Choose Line #1, Characteristic impedance=50 Ω, the length of line #1 is not important here, we are interested in the lengths of lines 2 and 3 for matching. Now, choose Line #2, and fill the following parameters.(d=0.044λ=0.044m) Choose Line #3, and fill the following parameters.(l=0.147λ=0.147m) Choose Load #1, Z L =15+j10. Choose Load #2, (Open Circuit, Z= ).

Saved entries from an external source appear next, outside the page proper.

(** The name read back from the two parts of an entry. *)
Lemma name_of_parts base ext :
  (length base <= 8)%nat -> (length ext <= 3)%nat -> space ∉ base -> space ∉ ext ->
  fat_83_to_name (pad 8 (to_upper <$> base) ++ pad 3 (to_upper <$> ext)) =
  to_lower <$> (match ext with [] => base | _ => base ++ dot :: ext end).
Proof.
  intros Hb He Hsb Hse. unfold fat_83_to_name. rewrite take_app_length', drop_app_length' by (symmetry; apply length_pad).
  rewrite (take_ge (pad 3 _)) by (rewrite length_pad; lia).
  rewrite !until_space_pad by (try apply upper_no_space; rewrite ?length_fmap; done). rewrite !lower_upper_list.
  rewrite app_nth2, length_pad by (rewrite length_pad; lia). rewrite byte_eqb_decide. destruct ext as [|x ext].
  - rewrite bool_decide_eq_true_2; [done|]. reflexivity.
  - rewrite bool_decide_eq_false_2; [by rewrite fmap_app|]. cbn. apply not_elem_of_cons in Hse as [Hx _].
    intros Hx'. apply (upper_mark x space (or_intror eq_refl)) in Hx'. congruence.
Qed.

Lemma name_83_back name : short_name name -> fat_83_to_name (fat_name_to_83 name) = to_lower <$> name.
Proof.
  intros [base Hl Hd Hs|base ext Hb He Hd Hsb Hse]; unfold fat_name_to_83.
  - rewrite strrchr_none by done. rewrite (name_of_parts base []) by (done || cbn; lia || apply not_elem_of_nil). done.
  - rewrite strrchr_last by done. rewrite take_app_length, (cons_middle dot), app_assoc, drop_app_length' by (rewrite length_app; cbn; lia).
    rewrite name_of_parts by (done || lia). rewrite <- app_assoc. destruct ext; [cbn in He; lia|done].
Qed.

(** ** The bytes of an entry *)
Record entry_wf (e : Entry.fat_dir_entry_t) : Prop := {
  ew_name : length (Entry.name e) = 11%nat;
  ew_numbers : Forall2 fits Entry.widths (Entry.numbers e) }.
Lemma example_session_ok :
  session_ok example_dev example_mounted example_sb example_root 2 [] example_name example_entry example_file example_clusters.
Proof.
  split.
  - exact example_service.
  - done.
  - done.
  - split; [done|cbn; lia|done].
  - intros x Hx. by apply elem_of_nil in Hx.
  - exists 0%nat. vm_compute. reflexivity.
  - by vm_compute.
  - exists 7, 8. split; [done|by eexists].
  - split; [|done|done]. exists 8. eexists _, 9, _. split; [reflexivity|]. split; [reflexivity|].
    split; [done|]. split; [done|]. replace (next_of _ _) with 4 by (by vm_compute). split; [done|]. split; [done|]. by vm_compute.
  - vm_compute. by eexists _, _.
Qed.


(** ** What the code does not do *)
(** A volume [ramdisk_format_fat16] makes has 2017 clusters: [fat_mount] takes
    it for a FAT12 volume and refuses it. *)
Lemma write_kept g s n bs :
  ramdisk_inv g -> in_range ramdisk_device s n -> length bs = (Z.to_nat n * 512)%nat -> 0 < s ->
  exists g', ramdisk_write_sectors (& g) s n (& bs) = (0, & g') /\ ramdisk_inv g' /\ ramdisk_sector g' 0 = ramdisk_sector g 0.
Proof.
  intros Hg Hr Hbs Hs. destruct (ramdisk_write_run g s n bs Hg Hr Hbs) as (g' & E & Hg' & H). exists g'. split; [done|]. split; [done|].
  rewrite H by (unfold RAMDISK_TOTAL_SECTORS; lia). rewrite decide_False by lia. done.
Qed.

Lemma writes_cons s n bs ws g g1 : ramdisk_write_sectors (& g) s n (& bs) = (0, & g1) -> ramdisk_writes ((s, n, bs) :: ws) g = ramdisk_writes ws g1.
Proof. intros E. cbn [ramdisk_writes]. by rewrite E. Qed.
(** The step reads the store only under [paths]: from two worlds that agree
    there, it performs the same effects, ends with the same result and
    leaves worlds that still agree. *)
Definition reads_only {A} (paths : list string) (m : M A) : Prop :=
  ∀ w w', agree paths w w' →
    events (m w) = events (m w') ∧ res (m w) = res (m w')
    ∧ agree paths (world (m w)) (world (m w')).

(** The mode, partition columns and path of a write. *)
Definition write_summary (ev : Event) : option (SaveMode * list string * string) :=
  match ev with
  | EvWrite mode parts path _ => Some (mode, parts, path)
  | _ => None
  end.

(** ** Uniqueness of rows *)

(** No two rows at different positions agree on the given columns. *)
Definition unique_on (cols : list string) (t : DataFrame) : Prop :=
  ∀ i j r1 r2,
    rows t !! i = Some r1 → rows t !! j = Some r2 →
    (∀ c, c ∈ cols → cell_of t c r1 = cell_of t c r2) →
    i = j.

(** ** Sample data

    The records of the end-to-end example, as the JSON reader loads them
    (columns in alphabetical order), once with exactly the fields the
    example lists and once with the other fields the pipelines select,
    null. *)
Module Sample.

Definition session : SparkSession :=
  {| timeZone := 0; monotonically_increasing_id := Z.of_nat;
     python_worker := λ _ _ _, VNull |}.

Definition ten_and_a_half : Qc := Q2Qc (21 # 2).

Definition log_exact : DataFrame :=
  {| columns := ["artist"; "length"; "page"; "song"; "ts"; "userId"];
     rows := [[VStr "Y"; VDouble ten_and_a_half; VStr "NextSong"; VStr "X";
               VLong 1541105830796; VStr "10"]] |}.

Definition song_exact : DataFrame :=
  {| columns := ["artist_id"; "artist_name"; "duration"; "song_id"; "title"; "year"];
     rows := [[VStr "A1"; VStr "Y"; VDouble ten_and_a_half; VStr "S1"; VStr "X";
               VLong 2000]] |}.

Definition log_full : DataFrame :=
  {| columns := ["artist"; "firstName"; "gender"; "lastName"; "length"; "level";
                 "location"; "page"; "sessionId"; "song"; "ts"; "userAgent";
                 "userId"];
     rows := [[VStr "Y"; VNull; VNull; VNull; VDouble ten_and_a_half; VNull;
               VNull; VStr "NextSong"; VNull; VStr "X"; VLong 1541105830796;
               VNull; VStr "10"]] |}.

Definition song_full : DataFrame :=
  {| columns := ["artist_id"; "artist_latitude"; "artist_location";
                 "artist_longitude"; "artist_name"; "duration"; "song_id";
                 "title"; "year"];
     rows := [[VStr "A1"; VNull; VNull; VNull; VStr "Y"; VDouble ten_and_a_half;
               VStr "S1"; VStr "X"; VLong 2000]] |}.

(** Two song records of one artist, credited under two names. *)
Definition song_two_names : DataFrame :=
  {| columns := ["artist_id"; "artist_latitude"; "artist_location";
                 "artist_longitude"; "artist_name"; "duration"; "song_id";
                 "title"; "year"];
     rows := [[VStr "A1"; VNull; VNull; VNull; VStr "Y"; VDouble ten_and_a_half;
               VStr "S1"; VStr "X"; VLong 2000];
              [VStr "A1"; VNull; VNull; VNull; VStr "Y and friends";
               VDouble ten_and_a_half; VStr "S2"; VStr "Z"; VLong 2001]] |}.

Definition store (songs logs : DataFrame) : World :=
  {| s3 := <[input_data +:+ "log_data/*/*/*.json" := mkDataset [] logs]>
             (<[input_data +:+ "song_data/*/*/*/*.json" := mkDataset [] songs]> ∅);
     views := ∅ |}.

Definition world_exact : World := store song_exact log_exact.
Definition world_full : World := store song_full log_full.
Definition world_two_names : World := store song_two_names log_full.
Lemma frequency_pass_is_complete_witness :
  In (Str.lower "Photosynthesis")
     (frequency_pass (tokens "Photosynthesis is a process. Photosynthesis occurs in plants. Plants use Photosynthesis to create energy.")).
Proof.
  apply (frequency_pass_is_complete
           "Photosynthesis is a process. Photosynthesis occurs in plants. Plants use Photosynthesis to create energy."
           "Photosynthesis").
  - vm_compute. lia.
  - vm_compute. left. reflexivity.
  - reflexivity.
  - vm_compute. lia.
  - vm_compute. lia.
Defined.

(** ** Punctuation *)

Lemma re_sub_idempotent (text : string) :
  re_sub_punctuation (re_sub_punctuation text) = re_sub_punctuation text.
Proof.
  unfold re_sub_punctuation. induction text as [|c text IH]; [reflexivity|].
  cbn [Str.map]. rewrite IH. f_equal.
  destruct (Char.isword c || Char.isspace c) eqn:E; [rewrite E|]; reflexivity.
Qed.

(** X7: the extraction gives the same concepts for a text and for the
    same text whose punctuation has already been replaced by spaces:
    punctuation only separates tokens. *)
Theorem extraction_ignores_punctuation (order : list string -> list string)
    (text : string) :
  extract_key_concepts order (re_sub_punctuation text)
  = extract_key_concepts order text.
Proof.
  unfold extract_key_concepts. f_equal. f_equal.
  rewrite !candidate_concepts_passes. unfold tokens.
  rewrite re_sub_idempotent. reflexivity.
Qed.

(** ** The assignment generator, draw by draw *)

Lemma fill_format (k : nat) (topic : string) :
  k < length assignment_templates ->
  Format.format (nth k assignment_templates EmptyString) topic = Ok (fill k topic).
Proof. intros Hk. apply format_template, nth_In, Hk. Qed.

Lemma fill_formatted_generic (k : nat) :
  k < length assignment_templates -> formatted (fill k generic_topic).
Proof.
  intros Hk. exists (nth k assignment_templates EmptyString), generic_topic.
  split; [apply nth_In, Hk|]. split; [left; reflexivity | apply fill_format, Hk].
Qed.

Lemma fill_formatted_title (k : nat) (concept : string) :
  k < length assignment_templates -> formatted (fill k (Str.title concept)).
Proof.
  intros Hk. exists (nth k assignment_templates EmptyString), (Str.title concept).
  split; [apply nth_In, Hk|].
  split; [right; exists concept; reflexivity | apply fill_format, Hk].
Qed.

Lemma concept_assignment_run (i : nat) (concept : string)
    (assignments : list string) (g : rng) :
  concept_assignment (i, concept) assignments g
  = Ok (assignments ++ [fill (i mod 5) (Str.title concept)], g).
Proof.
  assert (Hlt : i mod 5 < length assignment_templates)
    by (apply Nat.mod_upper_bound; discriminate).
  unfold concept_assignment, template_at.
  change (length assignment_templates) with 5.
  rewrite (nth_error_nth' assignment_templates EmptyString Hlt).
  unfold bind, ret, lift. rewrite (fill_format _ _ Hlt). reflexivity.
Qed.

Lemma choice_templates_run (g : rng) :
  Random.choice assignment_templates g
  = Ok (nth (g 0 mod 5) assignment_templates EmptyString, shift g).
Proof.
  assert (Hlt : g 0 mod 5 < length assignment_templates)
    by (apply Nat.mod_upper_bound; discriminate).
  unfold Random.choice, assignment_templates at 1, bind, Random.randbelow.
  change (length assignment_templates) with 5.
  rewrite (nth_error_nth' assignment_templates EmptyString Hlt). reflexivity.
Qed.

Lemma backfill_done (fuel : nat) (assignments : list string) (g : rng) :
  2 <= length assignments -> backfill fuel assignments g = Ok (assignments, g).
Proof.
  intros Hlen. apply Nat.ltb_ge in Hlen.
  destruct fuel; cbn [backfill]; rewrite Hlen; reflexivity.
Qed.

Lemma backfill_turn (fuel : nat) (assignments : list string) (g : rng) :
  length assignments < 2 -> Forall formatted assignments ->
  backfill (S fuel) assignments g
  = backfill fuel (assignments ++ [fill (g 0 mod 5) generic_topic]) (shift g).
Proof.
  intros Hlen Hall. apply Nat.ltb_lt in Hlen.
  assert (Hlt : g 0 mod 5 < length assignment_templates)
    by (apply Nat.mod_upper_bound; discriminate).
  cbn [backfill]. rewrite Hlen.
  rewrite (remaining_templates_all assignments (Forall_formatted_free _ Hall)).
  change (match assignment_templates with
          | [] => ret assignments
          | _ :: _ =>
              template <- Random.choice assignment_templates ;;
              assignment <- lift (Format.format template generic_topic) ;;
              backfill fuel (assignments ++ [assignment])
          end g)
    with ((template <- Random.choice assignment_templates ;;
           assignment <- lift (Format.format template generic_topic) ;;
           backfill fuel (assignments ++ [assignment])) g).
  unfold bind at 1. rewrite choice_templates_run.
  unfold bind at 1, lift. rewrite (fill_format _ _ Hlt). reflexivity.
Qed.

(** X8: with two concepts or more the assignments are fixed by the first
    two concepts alone: template 0 filled with the title-cased first
    concept and template 1 filled with the title-cased second one; the
    loop makes no turn (any fuel will do) and no random draw is
    consumed. *)
Theorem two_concepts_make_no_draw (fuel : nat) (text : string)
    (c0 c1 : string) (rest : list string) (g : rng) :
  generate_assignments fuel text (c0 :: c1 :: rest) g
  = Ok ([fill 0 (Str.title c0); fill 1 (Str.title c1)], g).
Proof.
  unfold generate_assignments, concept_assignments, enumerate.
  cbn [length Nat.leb firstn seq combine for_each].
  unfold bind at 1. unfold bind at 1. rewrite concept_assignment_run.
  cbn [app]. unfold bind at 1. rewrite concept_assignment_run.
  cbn [app]. unfold ret at 1. unfold bind at 1.
  rewrite backfill_done by (cbn; lia). reflexivity.
Qed.

(** X9: with a single concept the first assignment is template 0 filled
    with the title-cased concept and the second is the template whose
    index is the next draw modulo 5, filled with the generic topic; all
    five templates can be drawn, template 0 included. *)
Theorem one_concept_makes_one_draw (fuel : nat) (text : string)
    (c0 : string) (g : rng) :
  generate_assignments (1 + fuel) text [c0] g
  = Ok ([fill 0 (Str.title c0); fill (g 0 mod 5) generic_topic], shift g).
Proof.
  unfold generate_assignments, concept_assignments, enumerate.
  cbn [length Nat.leb firstn seq combine for_each].
  unfold bind at 1. unfold bind at 1. rewrite concept_assignment_run.
  cbn [app]. unfold ret at 1. unfold bind at 1.
  cbn [Nat.add]. rewrite backfill_turn;
    [|cbn; lia | repeat constructor; apply (fill_formatted_title 0); cbn; lia].
  cbn [app]. rewrite backfill_done by (cbn; lia). reflexivity.
Qed.
(** The loop of [ProcessCurrentSlot] on the current slot of level [l], at a
    tick [T] that is a multiple of [2^(8l)]. *)
Lemma drain_spec T l :
  0 <= l <= 7 -> 0 <= T < 2 ^ 64 -> lv T l * 2 ^ (8 * l) = T ->
  forall fuel m w,
    clock_at T w -> linked_ok w -> inv_G T l w ->
    (length (slot w (l, Z.land (lv T l) kMask)) < fuel)%nat ->
    Z.of_nat (length (slot w (l, Z.land (lv T l) kMask))) < m < 2 ^ 64 ->
    exists w' batch,
      drain fuel (l, Z.land (lv T l) kMask) l m w = Done (true, w') /\
      slot w' (l, Z.land (lv T l) kMask) = [] /\
      same_clock w w' /\ linked_ok w' /\ inv_G T l w' /\ fired T batch w w'.
Proof.
  intros Hl HT Hmul. set (r := (l, Z.land (lv T l) kMask)).
  induction fuel as [|fuel IH]; intros m w Hclk Hok HG Hfuel Hm; [lia|].
  simpl. destruct (slot w r) as [|e rest] eqn:Hs.
  { exists w, []. split; [done|]. split; [done|]. split; [by split|].
    split; [done|]. split; [done|]. apply fired_refl. }
  destruct (PopEvent_spec w r e rest Hs Hok) as (Hs1 & Hso1 & Hl1 & Hlo1 & Ht1 & Hc1 & Hx1 & Hok1).
  set (w1 := PopEvent r w) in *. simpl in Hfuel, Hm.
  assert (Hle : link w e = Some r) by (apply Hok; rewrite Hs; left).
  destruct (HG e l _ Hle) as (_ & Ha & Hpl).
  assert (Hdue : lv (scheduled_at w e) l = lv T l).
  { destruct Hpl as [Hp|[_ [_ Hd]]]; [|done]. by apply placed_not_current in Hp; [|lia]. }
  pose proof (due_range T l (scheduled_at w e) ltac:(lia) ltac:(lia) ltac:(lia) Hmul Hdue) as Hrange.
  assert (Hnow : now w1 0 = T).
  { destruct Hc1 as [Hn _]. rewrite Hn, (Hclk 0) by lia. apply lv_0. }
  assert (Hclk1 : clock_at T w1) by (by apply (clock_at_same T w)).
  assert (HG1 : inv_G T l w1).
  { intros e0 j s H0. destruct (decide (e0 = e)) as [->|Hne]; [congruence|].
    rewrite Hlo1 in H0 by done. rewrite Ht1. by apply HG. }
  rewrite Ht1, Hnow.
  destruct ((0 <? l) && negb (scheduled_at w e <=? T)) eqn:Hcond.
  - (* not yet due: back into the wheel at the residual delta *)
    apply andb_true_iff in Hcond as [Hl0 Hlate].
    apply Z.ltb_lt in Hl0. apply negb_true_iff, Z.leb_gt in Hlate.
    rewrite wrap_small by lia.
    destruct (Schedule_spec T e (scheduled_at w e - T) w1 Hclk1 ltac:(lia) ltac:(lia)
                ltac:(lia) Hok1)
      as (j & s & w2 & HS & _ & _ & Hj & Hp & _ & Hl2 & Ht2 & Hlo2 & Hso2 & Hc2 & Hx2 & Hok2).
    replace (T + (scheduled_at w e - T)) with (scheduled_at w e) in * by lia.
    rewrite HS. simpl.
    assert (Hrne : r <> (j, s)).
    { intros Heq. unfold r in Heq. inversion Heq; subst j s.
      by apply placed_not_current in Hp; [|lia]. }
    assert (Hs2 : slot w2 r = rest).
    { rewrite Hso2; [done|done|congruence]. }
    destruct (IH m w2) as (w' & batch & HD & Hse & Hc' & Hok' & HG' & Hf').
    + by apply (clock_at_same T w1).
    + done.
    + intros e0 j0 s0 H0. destruct (decide (e0 = e)) as [->|Hne].
      * rewrite Hl2 in H0. inversion H0; subst j0 s0. rewrite Ht2.
        split; [lia|]. split; [lia|]. by left.
      * destruct (Hlo2 e0 Hne) as [Hla Hta]. rewrite Hla in H0. rewrite Hta.
        by apply HG1.
    + rewrite Hs2. lia.
    + rewrite Hs2. lia.
    + exists w', batch. split; [done|]. split; [done|].
      split.
      { destruct Hc1 as [? ?], Hc2 as [? ?], Hc' as [? ?].
        split; [intros; congruence|congruence]. }
      split; [done|]. split; [done|].
      replace batch with ([] ++ batch) by done.
      apply (fired_trans T [] batch w w2 w'); [|done].
      split; [rewrite Hx2, Hx1; by rewrite app_nil_r|]. split; [constructor|].
      split; [intros ? ? H0; inversion H0|].
      split.
      { intros e0 _. destruct (decide (e0 = e)) as [->|Hne].
        - rewrite Hl2, Hle. done.
        - destruct (Hlo2 e0 Hne) as [Hla _]. rewrite Hla, Hlo1 by done. done. }
      intros e0. destruct (decide (e0 = e)) as [->|Hne].
      { rewrite Ht2. done. }
      destruct (Hlo2 e0 Hne) as [_ Hta]. rewrite Hta. apply Ht1.
  - (* level 0, or due now *)
    assert (Hat : scheduled_at w e = T).
    { apply andb_false_iff in Hcond as [Hl0|Hdue'].
      - apply Z.ltb_ge in Hl0. assert (l = 0) by lia. subst l.
        rewrite !lv_0 in Hdue. done.
      - apply negb_false_iff, Z.leb_le in Hdue'. lia. }
    rewrite wrap_small by lia.
    destruct (Z.eqb_spec (m - 1) 0) as [?|Hm1]; [lia|].
    set (w2 := Execute e w1).
    destruct (IH (m - 1) w2) as (w' & batch & HD & Hse & Hc' & Hok' & HG' & Hf').
    + done.
    + done.
    + done.
    + change (slot w2 r) with (slot w1 r). rewrite Hs1. lia.
    + change (slot w2 r) with (slot w1 r). rewrite Hs1. lia.
    + exists w', ((e, T) :: batch). split; [done|]. split; [done|].
      split.
      { destruct Hc1 as [? ?], Hc' as [Hn' Hp'].
        split; [intros; rewrite Hn'; change (now w2 l0) with (now w1 l0); auto|].
        rewrite Hp'. change (pending w2) with (pending w1). done. }
      split; [done|]. split; [done|].
      change ((e, T) :: batch) with ([(e, T)] ++ batch).
      apply (fired_trans T _ batch w w2 w'); [|done].
      split.
      { change (executed w2) with (executed w1 ++ [(e, now w1 0)]).
        rewrite Hx1, Hnow. done. }
      split; [simpl; apply NoDup_singleton|].
      split.
      { intros e0 t H0. apply list_elem_of_singleton in H0. inversion H0; subst e0 t.
        split; [done|]. split; [done|]. split; [congruence|]. done. }
      split.
      { intros e0 H0. simpl in H0. rewrite list_elem_of_singleton in H0.
        change (link w2 e0) with (link w1 e0). rewrite Hlo1 by done. done. }
      intros e0. change (scheduled_at w2 e0) with (scheduled_at w1 e0). apply Ht1.
Qed.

Choose(draw Smith Chart as a function of the line length). Choose Line #2. Note that the input admittance=20-j26.6(ms)=y 0 +jb. So, for matching, the input admittance for the stub must equal to +26.6mS, and the total admittance will equal to 20-j26.6+j26.6=20mS=Y 0 =1/Z 0. Click on Exit, then choose Line #3 Note that Load admittance=0+j0(open circuit). Note that Input admittance=+j26.5ms(approximately as expected).
Experimental Procedure: Problem(1) Antenna with impedance 40+j30 Ω is to be matched to a100-ω lossless line with a shunt shorted stub. Determine the stub length and the distance between the stub and the antenna. Note: You have to find two solutions(for d=distance from load to stub and L=stub length). you also have to find the input admittance for the stub when matching occurs. Use Smith_Chart2 to design and TRLINE to verify your solution. Problem(2) At 850 MHz, an antenna with an input impedance Z L =100-j45 of ohms must be matched to a transmission line of characteristic impedance Z 0 =50 ohms. The speed of travel on the transmission line is u=30 cm/ns. Design a short circuited single-stub matching circuit by choosing values for d and L. Note: You have to find two solutions(for d=distance from load to stub and L=stub length). you also have to find the input admittance for the stub when matching occurs. Use Smith_Chart2 to design and TRLINE to verify your solution.